● TASK OBJECTIVE
Your job is to return every line of the listing holding the string "Require".

● RECORDED DATA
>>>
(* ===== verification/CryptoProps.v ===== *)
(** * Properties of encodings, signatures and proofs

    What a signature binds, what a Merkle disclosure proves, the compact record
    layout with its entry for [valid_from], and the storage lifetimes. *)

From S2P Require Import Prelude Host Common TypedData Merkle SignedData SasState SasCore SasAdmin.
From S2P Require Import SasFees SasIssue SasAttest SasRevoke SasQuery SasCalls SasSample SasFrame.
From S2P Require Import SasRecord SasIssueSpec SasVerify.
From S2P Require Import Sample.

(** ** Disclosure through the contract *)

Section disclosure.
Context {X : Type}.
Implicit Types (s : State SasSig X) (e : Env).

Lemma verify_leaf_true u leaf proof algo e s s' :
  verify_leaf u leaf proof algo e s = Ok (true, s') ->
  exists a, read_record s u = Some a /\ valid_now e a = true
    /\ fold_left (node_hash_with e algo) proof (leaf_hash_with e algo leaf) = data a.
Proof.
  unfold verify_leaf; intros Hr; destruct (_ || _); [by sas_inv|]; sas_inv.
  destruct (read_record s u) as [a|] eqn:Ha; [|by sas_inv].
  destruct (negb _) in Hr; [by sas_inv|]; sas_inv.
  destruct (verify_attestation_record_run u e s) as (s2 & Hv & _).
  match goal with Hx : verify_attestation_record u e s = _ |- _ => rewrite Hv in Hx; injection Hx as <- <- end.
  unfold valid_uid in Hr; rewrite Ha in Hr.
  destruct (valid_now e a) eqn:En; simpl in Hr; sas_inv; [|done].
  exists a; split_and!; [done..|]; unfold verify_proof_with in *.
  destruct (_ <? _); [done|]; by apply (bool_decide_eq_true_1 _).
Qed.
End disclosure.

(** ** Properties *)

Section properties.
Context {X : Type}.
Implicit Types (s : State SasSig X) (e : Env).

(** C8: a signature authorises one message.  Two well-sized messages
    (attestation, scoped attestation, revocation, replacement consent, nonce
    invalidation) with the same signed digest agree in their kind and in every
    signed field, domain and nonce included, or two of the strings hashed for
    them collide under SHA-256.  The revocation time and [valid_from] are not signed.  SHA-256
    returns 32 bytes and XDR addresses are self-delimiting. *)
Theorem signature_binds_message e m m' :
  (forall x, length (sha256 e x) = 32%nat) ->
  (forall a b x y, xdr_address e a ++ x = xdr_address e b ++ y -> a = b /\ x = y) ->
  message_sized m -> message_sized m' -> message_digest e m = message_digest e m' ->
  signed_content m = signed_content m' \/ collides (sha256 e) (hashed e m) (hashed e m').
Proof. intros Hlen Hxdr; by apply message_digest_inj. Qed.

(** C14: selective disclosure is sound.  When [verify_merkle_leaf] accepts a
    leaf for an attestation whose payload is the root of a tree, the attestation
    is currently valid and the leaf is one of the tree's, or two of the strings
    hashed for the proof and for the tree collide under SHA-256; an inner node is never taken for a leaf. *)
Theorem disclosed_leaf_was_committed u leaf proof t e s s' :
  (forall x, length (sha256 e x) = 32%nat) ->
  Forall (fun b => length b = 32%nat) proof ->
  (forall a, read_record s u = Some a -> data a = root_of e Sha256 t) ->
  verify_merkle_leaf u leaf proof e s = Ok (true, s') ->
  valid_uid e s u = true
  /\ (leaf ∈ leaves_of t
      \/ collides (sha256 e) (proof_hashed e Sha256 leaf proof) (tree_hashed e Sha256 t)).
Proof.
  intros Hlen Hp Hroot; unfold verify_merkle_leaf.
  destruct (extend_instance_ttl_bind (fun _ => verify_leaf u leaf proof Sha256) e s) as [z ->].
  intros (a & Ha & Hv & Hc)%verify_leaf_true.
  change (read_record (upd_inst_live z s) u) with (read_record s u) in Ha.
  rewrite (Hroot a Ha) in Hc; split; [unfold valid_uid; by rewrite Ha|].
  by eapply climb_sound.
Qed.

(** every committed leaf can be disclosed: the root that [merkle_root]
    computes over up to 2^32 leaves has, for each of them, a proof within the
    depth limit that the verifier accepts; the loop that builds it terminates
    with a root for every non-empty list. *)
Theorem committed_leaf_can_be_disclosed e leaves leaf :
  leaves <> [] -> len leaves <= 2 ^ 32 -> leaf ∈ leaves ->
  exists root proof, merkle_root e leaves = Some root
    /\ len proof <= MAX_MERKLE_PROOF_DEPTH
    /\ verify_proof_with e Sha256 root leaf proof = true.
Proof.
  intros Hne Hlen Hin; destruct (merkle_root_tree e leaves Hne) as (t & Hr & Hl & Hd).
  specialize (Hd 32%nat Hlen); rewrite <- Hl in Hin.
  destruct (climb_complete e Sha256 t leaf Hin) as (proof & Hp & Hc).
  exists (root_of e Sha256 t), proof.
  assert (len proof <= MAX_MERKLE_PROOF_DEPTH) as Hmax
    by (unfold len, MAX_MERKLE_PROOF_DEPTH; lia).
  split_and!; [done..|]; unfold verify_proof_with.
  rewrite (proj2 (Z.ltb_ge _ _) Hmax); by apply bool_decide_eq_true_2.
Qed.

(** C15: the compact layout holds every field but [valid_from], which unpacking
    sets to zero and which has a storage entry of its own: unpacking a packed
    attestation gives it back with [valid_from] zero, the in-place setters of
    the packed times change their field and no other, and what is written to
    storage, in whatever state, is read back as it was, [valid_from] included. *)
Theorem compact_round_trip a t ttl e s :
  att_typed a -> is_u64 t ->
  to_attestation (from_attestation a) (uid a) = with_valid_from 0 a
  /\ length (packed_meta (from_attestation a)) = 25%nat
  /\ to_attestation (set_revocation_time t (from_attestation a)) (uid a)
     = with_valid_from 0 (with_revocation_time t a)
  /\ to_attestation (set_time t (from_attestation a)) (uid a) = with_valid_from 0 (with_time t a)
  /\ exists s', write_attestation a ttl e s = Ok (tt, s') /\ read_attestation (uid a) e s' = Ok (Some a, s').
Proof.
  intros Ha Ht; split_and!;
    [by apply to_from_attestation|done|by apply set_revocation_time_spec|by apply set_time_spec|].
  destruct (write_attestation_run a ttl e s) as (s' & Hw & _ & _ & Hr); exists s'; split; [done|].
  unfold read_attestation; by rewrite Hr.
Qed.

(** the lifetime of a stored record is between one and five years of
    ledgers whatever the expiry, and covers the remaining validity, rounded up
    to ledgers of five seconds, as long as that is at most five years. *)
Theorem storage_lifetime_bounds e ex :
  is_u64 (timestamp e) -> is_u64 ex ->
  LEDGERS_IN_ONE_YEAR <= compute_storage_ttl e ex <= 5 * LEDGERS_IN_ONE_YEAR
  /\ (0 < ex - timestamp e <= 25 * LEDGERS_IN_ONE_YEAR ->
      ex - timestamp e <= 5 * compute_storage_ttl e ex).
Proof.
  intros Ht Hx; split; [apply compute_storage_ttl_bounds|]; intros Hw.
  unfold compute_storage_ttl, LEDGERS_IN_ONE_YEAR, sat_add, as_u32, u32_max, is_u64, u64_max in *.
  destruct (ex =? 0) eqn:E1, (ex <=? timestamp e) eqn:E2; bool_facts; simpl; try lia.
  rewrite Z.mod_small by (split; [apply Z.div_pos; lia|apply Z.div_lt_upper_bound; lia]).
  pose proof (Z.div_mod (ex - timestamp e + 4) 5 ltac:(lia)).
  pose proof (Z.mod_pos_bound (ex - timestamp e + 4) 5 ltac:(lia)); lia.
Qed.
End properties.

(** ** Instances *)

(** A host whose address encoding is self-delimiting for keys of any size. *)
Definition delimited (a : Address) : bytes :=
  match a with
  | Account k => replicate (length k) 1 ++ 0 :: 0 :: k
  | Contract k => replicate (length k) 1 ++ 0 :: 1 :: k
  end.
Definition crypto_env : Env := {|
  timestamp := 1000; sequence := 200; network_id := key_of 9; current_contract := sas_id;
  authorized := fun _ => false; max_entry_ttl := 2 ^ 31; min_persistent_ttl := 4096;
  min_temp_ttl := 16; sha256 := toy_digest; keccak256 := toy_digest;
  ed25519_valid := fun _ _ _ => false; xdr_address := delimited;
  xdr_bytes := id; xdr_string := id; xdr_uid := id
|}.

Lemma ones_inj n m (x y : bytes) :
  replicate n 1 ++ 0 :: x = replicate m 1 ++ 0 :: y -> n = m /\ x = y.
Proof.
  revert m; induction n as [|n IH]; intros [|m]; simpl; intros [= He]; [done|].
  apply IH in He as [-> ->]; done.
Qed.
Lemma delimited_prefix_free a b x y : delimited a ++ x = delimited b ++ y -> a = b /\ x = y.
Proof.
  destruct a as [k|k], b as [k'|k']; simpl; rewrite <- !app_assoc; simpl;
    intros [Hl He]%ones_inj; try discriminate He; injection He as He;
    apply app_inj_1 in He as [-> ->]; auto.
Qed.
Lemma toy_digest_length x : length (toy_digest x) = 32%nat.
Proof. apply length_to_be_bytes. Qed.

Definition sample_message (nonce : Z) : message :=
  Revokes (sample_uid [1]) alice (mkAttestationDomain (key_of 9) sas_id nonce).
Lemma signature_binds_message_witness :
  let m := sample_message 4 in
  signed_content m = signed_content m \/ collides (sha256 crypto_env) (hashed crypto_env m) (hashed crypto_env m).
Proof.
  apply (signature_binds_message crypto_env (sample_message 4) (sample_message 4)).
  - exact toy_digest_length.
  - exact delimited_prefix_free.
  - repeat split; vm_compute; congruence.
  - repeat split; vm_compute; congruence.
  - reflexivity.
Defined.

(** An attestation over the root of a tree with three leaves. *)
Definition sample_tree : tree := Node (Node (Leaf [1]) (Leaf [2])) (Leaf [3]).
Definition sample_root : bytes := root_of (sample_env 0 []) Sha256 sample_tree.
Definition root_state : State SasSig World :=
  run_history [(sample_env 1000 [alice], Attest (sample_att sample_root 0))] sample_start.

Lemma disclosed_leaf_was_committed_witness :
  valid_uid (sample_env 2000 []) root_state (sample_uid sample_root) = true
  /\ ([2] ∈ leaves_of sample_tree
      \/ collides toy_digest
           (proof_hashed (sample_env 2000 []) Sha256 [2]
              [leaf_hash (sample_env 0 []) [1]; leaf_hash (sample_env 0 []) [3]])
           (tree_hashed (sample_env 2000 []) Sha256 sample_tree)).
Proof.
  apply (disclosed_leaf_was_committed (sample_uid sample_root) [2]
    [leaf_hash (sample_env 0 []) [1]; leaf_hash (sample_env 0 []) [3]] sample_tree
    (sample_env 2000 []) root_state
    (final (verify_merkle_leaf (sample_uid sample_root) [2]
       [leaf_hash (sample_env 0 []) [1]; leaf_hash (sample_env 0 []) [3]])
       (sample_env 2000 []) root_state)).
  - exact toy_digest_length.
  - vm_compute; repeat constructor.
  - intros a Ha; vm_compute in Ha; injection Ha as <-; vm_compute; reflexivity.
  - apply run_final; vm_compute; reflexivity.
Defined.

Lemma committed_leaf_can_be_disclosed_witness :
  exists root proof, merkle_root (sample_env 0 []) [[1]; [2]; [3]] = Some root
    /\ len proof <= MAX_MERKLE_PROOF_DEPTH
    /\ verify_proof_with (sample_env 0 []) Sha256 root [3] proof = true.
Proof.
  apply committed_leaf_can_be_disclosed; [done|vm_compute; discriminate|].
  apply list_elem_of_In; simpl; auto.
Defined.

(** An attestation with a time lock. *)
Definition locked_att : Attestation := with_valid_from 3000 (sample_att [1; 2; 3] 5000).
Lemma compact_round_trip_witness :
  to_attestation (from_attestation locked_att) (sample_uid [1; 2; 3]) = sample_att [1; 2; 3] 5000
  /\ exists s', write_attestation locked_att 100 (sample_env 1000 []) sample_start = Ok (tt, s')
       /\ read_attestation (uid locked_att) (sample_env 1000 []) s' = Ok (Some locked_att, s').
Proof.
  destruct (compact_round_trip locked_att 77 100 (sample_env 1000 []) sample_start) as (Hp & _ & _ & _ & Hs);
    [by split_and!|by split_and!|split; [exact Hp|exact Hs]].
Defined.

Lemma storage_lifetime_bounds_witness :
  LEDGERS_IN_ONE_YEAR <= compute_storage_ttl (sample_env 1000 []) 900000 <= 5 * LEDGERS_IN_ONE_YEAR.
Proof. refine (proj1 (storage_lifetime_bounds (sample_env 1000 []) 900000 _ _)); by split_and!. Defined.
<<<
● RESULT FOR THIS TASK
From S2P Require Import Prelude Host Common TypedData Merkle SignedData SasState SasCore SasAdmin.
From S2P Require Import SasFees SasIssue SasAttest SasRevoke SasQuery SasCalls SasSample SasFrame.
From S2P Require Import SasRecord SasIssueSpec SasVerify.
From S2P Require Import Sample.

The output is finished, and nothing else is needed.